Retype verbatim the lines of the listing, from the very first through the line with "destruct (m (llvm".

Records shown START

Lemma depends_ret {A} (a : A) : depends (mret a).
Proof. done. Qed.
Lemma depends_bind {A B} (m : CM A) (f : A -> CM B) :
  depends m -> (forall a, depends (f a)) -> depends (m ≫= f).
Proof.
  intros Hm Hf s t H. unfold mbind, M_bind. specialize (Hm s t H).
  destruct (m s) as [[a s']| |]; [|by rewrite Hm..]. destruct Hm as [-> ->]. by apply Hf.
Qed.
Lemma depends_gets {A} (f : ConverterImpl -> A) :
  (forall s t, same_input s t -> f t = f s) -> depends (gets f).
Proof. intros Hf s t H. unfold gets. by rewrite (Hf s t H). Qed.
Lemma depends_lift {A} (r : res A) : depends (lift r).
Proof. intros s t _. unfold lift. by destruct r. Qed.
Lemma depends_llvm {A} (m : M VState A) : preserves eq m -> depends (on_llvm m).
Proof.
  intros Hm s t (H & _). unfold on_llvm, zoom. rewrite H.
  destruct (m (llvm s)) as [[a v]| |] eqn:E; [|done..]. apply Hm in E as <-.
  split; [by destruct s|]. rewrite <- H. by destruct t.
Qed.

Ltac depend_step :=
  lazymatch goal with
  | |- depends (mbind _ _) => apply depends_bind; [|intros ?]
  | |- depends (mret _) => apply depends_ret
  | |- depends (gets _) => apply depends_gets; intros ? ? (?H1 & ?H2 & ?H3); cbn beta; congruence
  | |- depends (lift _) => apply depends_lift
  | |- depends (assertM _) => apply depends_lift
  | |- depends (derefM _) => apply depends_lift
  | |- depends ubM => done
  | |- depends (on_llvm _) => apply depends_llvm; keep
  | |- depends (match ?x with _ => _ end) => destruct x
  end.
Ltac unfold_depends :=
  match goal with
  | |- depends ?m => let rec head t := lazymatch t with ?f _ => head f | ?f => f end in
                     let h := head m in unfold h
  end.
Ltac depend := repeat first [ progress cbv beta zeta | depend_step | unfold_depends ].

Lemma depends_static_branch term : depends (static_branch term).
Proof. depend. Qed.
Lemma depends_block_successors bb : depends (block_successors bb).
Proof. apply depends_bind; [depend|]. intros term. apply depends_bind; [apply depends_static_branch|]. intros known. depend. Qed.

(** * The graph of the blocks *)

Definition flows (s : ConverterImpl) (a b : vref) : Prop :=
  exists l, block_successors a s = Ok (l, s) /\ b ∈ l.
Definition reaches (s : ConverterImpl) : vref -> vref -> Prop := rtc (flows s).

(** Every block that can be reached ends in a terminator whose condition and targets exist. *)
Definition well_formed_from (s : ConverterImpl) (entry : vref) : Prop :=
  forall bb, reaches s entry bb -> exists l, block_successors bb s = Ok (l, s).

Lemma same_successors s t bb l :
  same_input s t -> block_successors bb s = Ok (l, s) -> block_successors bb t = Ok (l, t).
Proof. intros H E. pose proof (depends_block_successors bb s t H) as D. rewrite E in D. apply D. Qed.

Lemma block_in_heap s bb l : block_successors bb s = Ok (l, s) -> (bb < values_count s)%nat.
Proof.
  unfold block_successors, terminator_of. intros E. inv_run.
  match goal with H : on_llvm (BasicBlock_getTerminator bb) s = Ok _ |- _ => rename H into B end.
  unfold on_llvm in B. apply zoom_Ok in B as (v & B & _).
  unfold BasicBlock_getTerminator, bb_at, value_at in B. inv_run. eapply lookup_lt_Some. by symmetry.
Qed.

Lemma nodup_in_heap s l :
  NoDup l -> (forall b, b ∈ l -> (b < values_count s)%nat) -> (length l <= values_count s)%nat.
Proof.
  intros Hl Hb. rewrite <- (length_seq (values_count s) 0). apply submseteq_length, list.NoDup_submseteq; [done|].
  intros b Hin. apply elem_of_seq. specialize (Hb b Hin). lia.
Qed.

(** * The traversal in rounds *)

Lemma push_unique_NoDup x l : NoDup l -> NoDup (push_unique x l).
Proof.
  unfold push_unique. case_bool_decide; [done|]. intros Hl. apply list.NoDup_app.
  split; [done|]. split; [|apply list.NoDup_singleton]. by intros y Hy ->%list_elem_of_singleton.
Qed.

(** A node that only got a name and edges. *)
Definition edges_only (n : CFGNode) : Prop :=
  n = set_succ (succ n) (set_pred (pred n) (set_name (name n) CFGNode_new)).

Lemma edges_only_update n su pr : edges_only n -> edges_only (set_pred pr (set_succ su n)).
Proof. destruct n. unfold edges_only. cbn. intros [=]. by subst. Qed.

(** Everything but the blocks. *)
Definition blocks_erased (s : ConverterImpl) : ConverterImpl := set_bb_map ∅ (set_node_pool [] s).

(** [K] are the blocks that were registered since [s0], [E] the edges that were added. *)
Record registered (s0 : ConverterImpl) (K : list vref) (E : vref -> vref -> Prop) (s : ConverterImpl) : Prop := {
  reg_rest : blocks_erased s = blocks_erased s0;
  reg_NoDup : NoDup K;
  reg_map : forall i b, K !! i = Some b -> bb_map s !! b = Some (length (node_pool s0) + i)%nat;
  reg_other : forall b, b ∉ K -> bb_map s !! b = bb_map s0 !! b;
  reg_length : length (node_pool s) = (length (node_pool s0) + length K)%nat;
  reg_old : forall r, (r < length (node_pool s0))%nat -> node_pool s !! r = node_pool s0 !! r;
  reg_closed : forall a b, E a b -> a ∈ K /\ b ∈ K;
  reg_node : forall b r, b ∈ K -> bb_map s !! b = Some r -> exists n, node_pool s !! r = Some n /\ edges_only n /\
    NoDup (succ n) /\ NoDup (pred n) /\
    (forall x, x ∈ succ n <-> exists c, E b c /\ bb_map s !! c = Some x) /\
    (forall x, x ∈ pred n <-> exists c, E c b /\ bb_map s !! c = Some x);
}.

Section registered.
Context (s0 : ConverterImpl).
Implicit Types (K : list vref) (E : vref -> vref -> Prop) (s : ConverterImpl).

Lemma registered_input K E s : registered s0 K E s -> same_input s0 s.
Proof.
  intros H. pose proof (reg_rest _ _ _ _ H) as E'. split; [exact (f_equal llvm E')|].
  split; [exact (f_equal llvm_module E')|exact (f_equal options E')].
Qed.

Lemma registered_index K E s b : registered s0 K E s -> b ∈ K -> exists r, bb_map s !! b = Some r.
Proof. intros H (i & Hi)%list_elem_of_lookup_1. eexists. by eapply reg_map. Qed.

Lemma registered_inj K E s a b r :
  registered s0 K E s -> a ∈ K -> b ∈ K -> bb_map s !! a = Some r -> bb_map s !! b = Some r -> a = b.
Proof.
  intros H (i & Hi)%list_elem_of_lookup_1 (j & Hj)%list_elem_of_lookup_1 Ha Hb.
  rewrite (reg_map _ _ _ _ H _ _ Hi) in Ha. rewrite (reg_map _ _ _ _ H _ _ Hj) in Hb.
  assert (i = j) as -> by (simplify_eq; lia). congruence.
Qed.

Lemma registered_bound K E s a r :
  registered s0 K E s -> a ∈ K -> bb_map s !! a = Some r ->
  (length (node_pool s0) <= r < length (node_pool s0) + length K)%nat.
Proof.
  intros H (i & Hi)%list_elem_of_lookup_1 Ha. rewrite (reg_map _ _ _ _ H _ _ Hi) in Ha. injection Ha as <-.
  apply lookup_lt_Some in Hi. lia.
Qed.

Lemma registered_start : registered s0 [] (fun _ _ => False) s0.
Proof.
  split.
  - done.
  - constructor.
  - by intros i b Hi.
  - done.
  - by rewrite Nat.add_0_r.
  - done.
  - done.
  - by intros b r Hb%elem_of_nil.
Qed.

Lemma registered_equiv K E E' s : (forall a b, E a b <-> E' a b) -> registered s0 K E s -> registered s0 K E' s.
Proof.
  intros HE H. destruct H as [H1 H2 H3 H4 H5 H6 H7 H8]. split; try done.
  - intros a b Hab. apply H7. by apply HE.
  - intros b r Hb Hr. destruct (H8 b r Hb Hr) as (n & Hn & He & N1 & N2 & Hs & Hp).
    exists n. do 4 (split; [done|]). split; intros x; [rewrite Hs|rewrite Hp];
      (split; intros (c & Hc & Hx); exists c; (split; [by apply HE|done])).
Qed.

(** A block that is seen for the first time gets the next node. *)
Lemma runs_register K E s b tag :
  registered s0 K E s -> b ∉ K ->
  runs (build_function_bb_visit_register b tag) s (fun _ s' => registered s0 (K ++ [b]) E s').
Proof.
  intros H Hb. set (r := length (node_pool s)).
  unfold build_function_bb_visit_register, on_nodes.
  apply runs_bind, runs_zoom, runs_bind, runs_gets, runs_bind, runs_modify, runs_ret.
  apply runs_bind, runs_modify. apply runs_zoom. cbn.
  eapply runs_update; [by apply list_lookup_middle|].
  rewrite insert_app_r_alt, Nat.sub_diag by lia. cbn. fold r.
  pose proof (reg_length _ _ _ _ H) as HL.
  split; cbn.
  - apply (reg_rest _ _ _ _ H).
  - apply list.NoDup_app. split; [apply H|]. split; [|apply list.NoDup_singleton]. by intros x Hx ->%list_elem_of_singleton.
  - intros i x [Hi|(Hi & ->)]%lookup_snoc_Some.
    + rewrite lookup_insert_ne; [apply H; apply Hi|]. intros ->. apply Hb. eapply list_elem_of_lookup_2, Hi.
    + rewrite lookup_insert_eq. f_equal. unfold r. lia.
  - intros x Hx. rewrite lookup_insert_ne by set_solver. apply (reg_other _ _ _ _ H). set_solver.
  - rewrite !length_app, HL. simpl. lia.
  - intros x Hx. rewrite lookup_app_l by lia. by apply (reg_old _ _ _ _ H).
  - intros x y [? ?]%(reg_closed _ _ _ _ H). set_solver.
  - assert (forall c, c ∈ K -> <[b:=r]> (bb_map s) !! c = bb_map s !! c) as Hsame.
    { intros c Hc. apply lookup_insert_ne. by intros ->. }
    assert (forall P x c, (E P c \/ E c P) -> <[b:=r]> (bb_map s) !! c = Some x <-> bb_map s !! c = Some x) as HE.
    { intros P x c [[? ?]%(reg_closed _ _ _ _ H)|[? ?]%(reg_closed _ _ _ _ H)]; by rewrite Hsame. }
    intros c x [Hc| ->%list_elem_of_singleton]%elem_of_app Hx.
    + rewrite Hsame in Hx by done.
      destruct (reg_node _ _ _ _ H c x Hc Hx) as (n & Hn & He & N1 & N2 & Hs & Hp). exists n.
      pose proof (lookup_lt_Some _ _ _ Hn). rewrite lookup_app_l by done.
      do 4 (split; [done|]). split; intros y; [rewrite Hs|rewrite Hp];
        (split; intros (d & Hd & Hy); exists d; (split; [done|]); eapply HE; eauto).
    + rewrite lookup_insert_eq in Hx. injection Hx as <-. exists (set_name tag CFGNode_new).
      split; [by apply list_lookup_middle|]. split; [done|]. do 2 (split; [constructor|]).
      split; intros y; (split; [by intros ?%elem_of_nil|]); intros (d & [? ?]%(reg_closed _ _ _ _ H) & _); done.
Qed.

Lemma runs_node_of s b r (Q : nodref -> ConverterImpl -> Prop) : bb_map s !! b = Some r -> Q r s -> runs (node_of b) s Q.
Proof. intros Hb HQ. apply runs_bind, runs_gets. by eapply runs_deref. Qed.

Records shown END

→ **Response**
Lemma depends_ret {A} (a : A) : depends (mret a).
Proof. done. Qed.
Lemma depends_bind {A B} (m : CM A) (f : A -> CM B) :
  depends m -> (forall a, depends (f a)) -> depends (m ≫= f).
Proof.
  intros Hm Hf s t H. unfold mbind, M_bind. specialize (Hm s t H).
  destruct (m s) as [[a s']| |]; [|by rewrite Hm..]. destruct Hm as [-> ->]. by apply Hf.
Qed.
Lemma depends_gets {A} (f : ConverterImpl -> A) :
  (forall s t, same_input s t -> f t = f s) -> depends (gets f).
Proof. intros Hf s t H. unfold gets. by rewrite (Hf s t H). Qed.
Lemma depends_lift {A} (r : res A) : depends (lift r).
Proof. intros s t _. unfold lift. by destruct r. Qed.
Lemma depends_llvm {A} (m : M VState A) : preserves eq m -> depends (on_llvm m).
Proof.
  intros Hm s t (H & _). unfold on_llvm, zoom. rewrite H.
  destruct (m (llvm s)) as [[a v]| |] eqn:E; [|done..]. apply Hm in E as <-.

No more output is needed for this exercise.